The measure $\mu_\psi(\lambda) = \langle \psi | E(\lambda) | \psi \rangle$ gives the probability distribution of measurement outcomes.

The Canonical Commutation Relation

Position and Momentum

The operators $\hat{x}$ and $\hat{p}$ satisfy:

$[\hat{x}, \hat{p}] = \hat{x}\hat{p} - \hat{p}\hat{x} = i\hbar$

This is the canonical commutation relation (CCR).

Proof in Position Representation

$[\hat{x}, \hat{p}]\psi = x(-i\hbar\psi’) - (-i\hbar)(x\psi)’ = -i\hbar x\psi’ + i\hbar\psi + i\hbar x\psi’ = i\hbar\psi$

The Stone-von Neumann Theorem

This fundamental theorem states: up to unitary equivalence, there is only one irreducible representation of the CCR.

In other words, any quantum system with one degree of freedom where $[\hat{x}, \hat{p}] = i\hbar$ is unitarily equivalent to the standard position representation on $L^2(\mathbb{R})$ .

The Uncertainty Principle

For any two observables $A, B$ :

$\Delta A \cdot \Delta B \geq \frac{1}{2}|\langle [A, B] \rangle|$

where $\Delta A = \sqrt{\langle A^2 \rangle - \langle A \rangle^2}$ is the standard deviation.

For position and momentum:

$\Delta x \cdot \Delta p \geq \frac{\hbar}{2}$

This is not a measurement limitation — it’s a fundamental property of the Hilbert space structure.
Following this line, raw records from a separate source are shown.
Inductive Event : Type :=
| EHttpGet (url : string)
| EUserExists (q : Filter)
| EUserCreate (d : Data.t)
| EUserUpdateOne (q : Filter) (upd : Update)
| EUserFindOneAndUpdate (q : Filter) (upd : Update)
| EUserFindOne (q : Filter)
| ESessionCreate (s : UserSession)
| EAssemblyFindOne (regex : JsVal)
| EParliamentaryFindOne (i : option ObjectId)
| EDistrictFindOne (i : option ObjectId)
| EStateFindOne (i : option ObjectId)
| EGetUser (uid : JsVal)
| ESetCustomUserClaims (uid : JsVal) (c : Claims)
| EUnhandledRejection (e : Err).       (* a promise rejected with no handler *)

(** A query against one of the four civic-hierarchy stores. *)
Definition is_civic (e : Event) : bool :=
  match e with
  | EAssemblyFindOne _ | EParliamentaryFindOne _
  | EDistrictFindOne _ | EStateFindOne _ => true
  | _ => false
  end.

Record World : Type := mkWorld {
  users : list User.t;
  sessions : list UserSession;
  nextId : ObjectId;
  trace : list Event
}.

Inductive Result (A : Type) : Type :=
| Ok (a : A)
| Throw (e : Err).
Arguments Ok {A} a.
Arguments Throw {A} e.

Definition M (A : Type) : Type := World -> World * Result A.

Definition ret {A} (a : A) : M A := fun w => (w, Ok a).

Definition throw {A} (e : Err) : M A := fun w => (w, Throw e).

Definition bind {A B} (c : M A) (k : A -> M B) : M B :=
  fun w =>
    match c w with
    | (w', Ok a) => k a w'
    | (w', Throw e) => (w', Throw e)
    end.

Notation "x <- c ;; k" := (bind c (fun x => k))
  (at level 61, c at next level, right associativity).
Notation "c ;;; k" := (bind c (fun _ => k))
  (at level 61, right associativity).

(** [try { c } catch (error) { h }]. *)
Definition try_catch {A} (c : M A) (h : Err -> M A) : M A :=
  fun w =>
    match c w with
    | (w', Ok a) => (w', Ok a)
    | (w', Throw e) => h e w'
    end.

(** The world after one more call to a collaborator. *)
Definition logged (e : Event) (w : World) : World :=
  mkWorld (users w) (sessions w) (nextId w) (trace w ++ [e]).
Time Evolution: Unitary Operators

The Third Postulate

Time evolution is unitary.

A unitary operator $U$ satisfies:

$U^\dagger U = U U^\dagger = I$

Equivalently: $U$ preserves inner products:

$\langle U\phi | U\psi \rangle = \langle \phi | \psi \rangle$

This ensures:

Probabilities are conserved
Normalization is preserved
Evolution is reversible

Stone’s Theorem

Every strongly continuous one-parameter unitary group $U(t)$ has the form:

$U(t) = e^{-iHt/\hbar}$

for some self-adjoint operator $H$ (the Hamiltonian).
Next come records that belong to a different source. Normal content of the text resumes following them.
(** [INSERT INTO ssh_keys (...) VALUES (...)] and [commit].  The column
    [fingerprint] is [UNIQUE]: a second row with the same fingerprint
    raises (sqlite3.IntegrityError; only its text is observed, through
    [except Exception] and [str(e)]). *)
Definition insert_key (ssh_key : SSHKey.t) : M unit :=
  fun w =>
    let db := database w in
    if existsb (fun r => String.eqb (row_fingerprint r) (SSHKey.fingerprint ssh_key))
               (ssh_keys db)
    then (Raise (Py.OperationalError "UNIQUE constraint failed: ssh_keys.fingerprint"), w)
    else (Ok tt,
          set_database {| db_url := db_url db; db_fault := db_fault db;
                          ssh_keys := ssh_keys db ++ [row_of (next_id (ssh_keys db)) ssh_key];
                          connection_logs := connection_logs db |} w).

Definition add_ssh_key (ssh_key : SSHKey.t) : M bool :=
  try_except
    (let* conn := Db._get_connection in
     insert_key ssh_key ;;
     ret true)
    (fun e => logger_error ("Error adding SSH key: " +:+ Py.str e) ;; ret false).

(** [Database()]: [_init_database] opens the file when the URL is an
    SQLite one ([CREATE ... IF NOT EXISTS] changes nothing in a catalog
    that has its tables) and does nothing otherwise. *)
Definition Database_init : M unit :=
  fun w =>
    if String.prefix "sqlite" (db_url (database w)) then
      match db_fault (database w) with
      | Some e => (Raise e, w)
      | None => (Ok tt, w)
      end
    else (Ok tt, w).

End DbOps.

(* ===================================================================== *)
(** * bastion/main.py: the add-key command                                *)
(* ===================================================================== *)

Module BastionMain.

Definition add_ssh_key (fingerprint username target_host target_user : string)
    (target_port : Z) : M bool :=
  try_except
    (DbOps.Database_init ;;
     let* ssh_key := lift (SSHKey.init None fingerprint username target_host
                             target_port target_user true) in
     let* added := DbOps.add_ssh_key ssh_key in
     if added then
       logger_info ("Successfully added SSH key: " +:+ Py.slice_to 16 fingerprint
                    +:+ "...") ;;
       ret true
     else
       logger_error "Failed to add SSH key" ;;
       ret false)
    (fun e => logger_error ("Error adding SSH key: " +:+ Py.str e) ;; ret false).

End BastionMain.

(* ===================================================================== *)
(** * bastion/router.py: lookup of a target by fingerprint                *)
(* ===================================================================== *)

Module RouterOps.

Definition get_target_by_fingerprint (fingerprint : string) : M (option Target.t) :=
  try_except (Db.get_target_for_key fingerprint)
    (fun e => logger_error ("Error getting target for fingerprint: " +:+ Py.str e) ;;
              ret None).

End RouterOps.

(* ===================================================================== *)
(** * bastion/auth.py: the server interface                               *)
(* ===================================================================== *)

Module BastionSSHServerInterface.

(** The constants of [paramiko.common] that the callbacks return. *)
Definition AUTH_SUCCESSFUL : Z := 0.
Definition AUTH_FAILED : Z := 2.
Definition OPEN_SUCCEEDED : Z := 0.
Definition OPEN_FAILED_ADMINISTRATIVELY_PROHIBITED : Z := 1.

(** The attributes of an interface object that the callbacks write. *)
Record t : Type := Build {
  source_ip : string;
  authenticated_key : option SSHKey.t;
  username : option string
}.

Definition init (source_ip : string) : t := Build source_ip None None.

(** [f"{x}"] for an attribute that may be [None]. *)
Definition format_opt (x : option string) : string := default "None" x.

Definition check_channel_request (self : t) (kind : string) (chanid : Z) : Z :=
  if String.eqb kind "session" then OPEN_SUCCEEDED
  else OPEN_FAILED_ADMINISTRATIVELY_PROHIBITED.

Definition check_auth_password (self : t) (username password : string) : M Z :=
  log_connection_denied (source_ip self) "N/A" username
    "Password authentication not allowed" ;;
  ret AUTH_FAILED.

(** The callback returns its code; the second component is the object
    after the call. *)
Definition check_auth_publickey (self : t) (username : string) (key : PKey)
  : M (Z * t) :=
  try_except
    (let* r := SSHKeyAuth.authenticate_key username key (source_ip self) in
     match r with
     | (true, Some ssh_key) =>
         ret (AUTH_SUCCESSFUL, Build (source_ip self) (Some ssh_key) (Some username))
     | _ => ret (AUTH_FAILED, self)
     end)
    (fun e => logger_error ("Public key authentication error: " +:+ Py.str e) ;;
              ret (AUTH_FAILED, self)).

Definition check_channel_shell_request (self : t) (channel : Handle) : M bool :=
  logger_warning ("Shell request denied for " +:+ format_opt (username self)
                  +:+ " from " +:+ source_ip self) ;;
  ret false.

Section Decode.

(** [command.decode('utf-8', errors='ignore')] *)
Variable decode : list byte -> string.

Definition check_channel_exec_request (self : t) (channel : Handle)
    (command : list byte) : M bool :=
  logger_warning ("Exec request denied for " +:+ format_opt (username self)
                  +:+ " from " +:+ source_ip self
                  +:+ " (command: " +:+ decode command +:+ ")") ;;
  ret false.

Definition check_channel_subsystem_request (self : t) (channel : Handle)
    (name : string) : M bool :=
  if String.eqb name "sftp" then ret true
  else
    logger_warning ("Subsystem request denied: " +:+ name +:+ " for "
                    +:+ format_opt (username self) +:+ " from " +:+ source_ip self) ;;
    ret false.

Definition check_port_forward_request (self : t) (address : string) (port : Z) : Z :=
  port.

Definition cancel_port_forward_request (self : t) (address : string) (port : Z)
  : unit := tt.

Definition get_allowed_auths (self : t) (username : string) : string := "publickey".

(** What a client can make the transport call on the interface. *)
Inductive request : Type :=
| AllowedAuths (username : string)
| AuthPassword (username password : string)
| AuthPublickey (username : string) (key : PKey)
| ChannelRequest (kind : string) (chanid : Z)
| ShellRequest (channel : Handle)
| ExecRequest (channel : Handle) (command : list byte)
| SubsystemRequest (channel : Handle) (name : string)
| PortForwardRequest (address : string) (port : Z)
| CancelPortForward (address : string) (port : Z).

(** One callback: the interface object after it. *)
Definition dispatch (self : t) (r : request) : M t :=
  match r with
  | AllowedAuths _ => ret self
  | AuthPassword u p => check_auth_password self u p ;; ret self
  | AuthPublickey u key =>
      let* res := check_auth_publickey self u key in ret (snd res)
  | ChannelRequest _ _ => ret self
  | ShellRequest c => check_channel_shell_request self c ;; ret self
  | ExecRequest c cmd => check_channel_exec_request self c cmd ;; ret self
  | SubsystemRequest c n => check_channel_subsystem_request self c n ;; ret self
  | PortForwardRequest _ _ => ret self
  | CancelPortForward _ _ => ret self
  end.

(** The callbacks of one connection, in the order of the requests. *)
Fixpoint serve (self : t) (rs : list request) : M t :=
  match rs with
  | [] => ret self
  | r :: rest => let* self' := dispatch self r in serve self' rest
  end.

End Decode.

End BastionSSHServerInterface.

(* ===================================================================== *)
(** * bastion/proxy.py: setting up a session                              *)
(* ===================================================================== *)

Module ProxyOps.

(** How the target side answers one outbound attempt. *)
Record Outbound : Type := {
  (** loading the host key and [ssh_client.connect(...)]: the client
      object, or the exception raised *)
  connect : result Handle;
  (** whether [get_transport()] gives a transport *)
  has_transport : bool;
  (** [open_channel('session')]: a channel, [None], or an exception *)
  open_channel : result (option Handle)
}.

Definition create_outbound_connection (out : Outbound) (target : Target.t)
  : M (option Handle) :=
  try_except
    (let* ssh_client := lift (connect out) in
     logger_info ("Outbound connection established to " +:+ Target.host target
                  +:+ ":" +:+ pretty (Target.port target)) ;;
     ret (Some ssh_client))
    (fun e => logger_error ("Failed to connect to target " +:+ Target.host target
                            +:+ ":" +:+ pretty (Target.port target) +:+ ": "
                            +:+ Py.str e) ;;
              ret None).

(** [_start_relay]: the three threads it starts are runs of
    [_relay_data] (one per direction) and of [_monitor_connection]; the
    call itself leaves the log line. *)
Definition _start_relay (client_channel target_channel : Handle)
    (connection_id : string) : M unit :=
  logger_info ("Proxy relay started for connection " +:+ connection_id).

Definition setup_proxy_session (out : Outbound) (client_channel : Handle)
    (target : Target.t) (source_ip fingerprint : string) : M bool :=
  try_except
    (let* target_ssh := create_outbound_connection out target in
     match target_ssh with
     | None => ret false
     | Some ssh =>
         if negb (has_transport out) then
           logger_error "Failed to get target transport" ;;
           SSHProxy.close_handle ssh ;;
           ret false
         else
           let* target_channel := lift (open_channel out) in
           match target_channel with
           | None =>
               logger_error "Failed to open target channel" ;;
               SSHProxy.close_handle ssh ;;
               ret false
           | Some tc =>
               let* cid := SSHProxy.register client_channel ssh tc target
                             source_ip fingerprint in
               _start_relay client_channel tc cid ;;
               ret true
           end
     end)
    (fun e =>
       logger_error ("Error setting up proxy session: " +:+ Py.str e) ;;
       log_connection_error source_ip fingerprint (Target.user target) (Py.str e) ;;
       ret false).

(** [ProxySession(...).start()]: the session makes a proxy object of its
    own, whose registry starts empty. *)
Definition ProxySession_start (out : Outbound) (client_channel : Handle)
    (target : Target.t) (source_ip fingerprint : string) : M bool :=
  (fun w => (Ok tt, set_active_connections ∅ w)) ;;
  try_except
    (setup_proxy_session out client_channel target source_ip fingerprint)
    (fun e => logger_error ("Error starting proxy session: " +:+ Py.str e) ;;
              ret false).

End ProxyOps.

(* ===================================================================== *)
(** * bastion/server.py: admitting and handling a connection              *)
(* ===================================================================== *)

Module ServerOps.

Definition _check_connection_limits (MAX_CONNECTIONS_PER_IP connection_count : Z)
    (source_ip : string) : M bool :=
  if connection_count >=? MAX_CONNECTIONS_PER_IP * 10 then
    logger_warning ("Connection limit exceeded, rejecting " +:+ source_ip) ;;
    ret false
  else ret true.

(** What the remote side does on one accepted connection. *)
Record Client : Type := {
  (** the requests that reach the server interface before the first
      channel is handed over *)
  requests : list BastionSSHServerInterface.request;
  (** [transport.start_server] raises *)
  handshake_fault : option Exn;
  (** [transport.accept(timeout=30)] *)
  channel : option Handle;
  (** the answer to the outbound attempt, if one is made *)
  outbound : ProxyOps.Outbound
}.

Section Handler.

Context {parser : Ipaddress.Parser}.
Variable config : Config.t.
Variable MAX_CONNECTIONS_PER_IP : Z.
Variable decode : list byte -> string.

(** [try: obj.close() except: pass] *)
Definition close_quietly (h : Handle) : M unit :=
  try_except (SSHProxy.close_handle h) (fun _ => ret tt).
Conversely, every self-adjoint $H$ generates a unitary group.

The Schrödinger Equation

Differentiating $|\psi(t)\rangle = U(t)|\psi(0)\rangle$ :

$i\hbar \frac{d}{dt}|\psi(t)\rangle = H|\psi(t)\rangle$

This is the Schrödinger equation — it emerges automatically from Stone’s theorem!

Measurement: Projection Operators

The Fourth Postulate

Measurement of observable $A$ with outcome $\lambda$ projects the state onto the eigenspace.

If $A$ has discrete spectrum with eigenvectors $|a_n\rangle$ :

$A|a_n\rangle = a_n|a_n\rangle$

The probability of outcome $a_n$ is:

$P(a_n) = |\langle a_n | \psi \rangle|^2$

After measurement, the state becomes:

$|\psi\rangle \to \frac{P_n|\psi\rangle}{|P_n|\psi\rangle|}$

where $P_n = |a_n\rangle\langle a_n|$ is the projection onto the eigenspace.

Projection Operators

A projection $P$ satisfies:

$P^2 = P$ (idempotent)
$P^\dagger = P$ (self-adjoint)

Projections correspond to yes/no questions about the system.

Resolution of the Identity

For an observable $A$ with complete eigenbasis:

$\sum_n |a_n\rangle\langle a_n| = I$

or in the continuous case:

$\int |a\rangle\langle a| \, da = I$

This expresses completeness: every state can be expanded in the eigenbasis.

Tensor Products: Composite Systems

Definition

For two Hilbert spaces $\mathcal{H}_1, \mathcal{H}_2$ , the tensor product $\mathcal{H}_1 \otimes \mathcal{H}_2$ is the Hilbert space of the composite system.

If ${|e_i\rangle}$ is a basis for $\mathcal{H}_1$ and ${|f_j\rangle}$ for $\mathcal{H}_2$ , then ${|e_i\rangle \otimes |f_j\rangle}$ is a basis for $\mathcal{H}_1 \otimes \mathcal{H}_2$ .

Product States vs Entangled States

A product state has the form:

$|\psi\rangle = |\psi_1\rangle \otimes |\psi_2\rangle$

An entangled state cannot be written this way:

$|\Psi\rangle = \frac{1}{\sqrt{2}}(|0\rangle \otimes |1\rangle - |1\rangle \otimes |0\rangle)$

Entanglement is a purely quantum phenomenon with no classical analog.

Partial Trace

For a state $\rho$ on $\mathcal{H}_1 \otimes \mathcal{H}_2$ , the partial trace gives the reduced state on subsystem 1:

$\rho_1 = \text{Tr}_2(\rho)$

This describes what observer 1 sees without access to system 2.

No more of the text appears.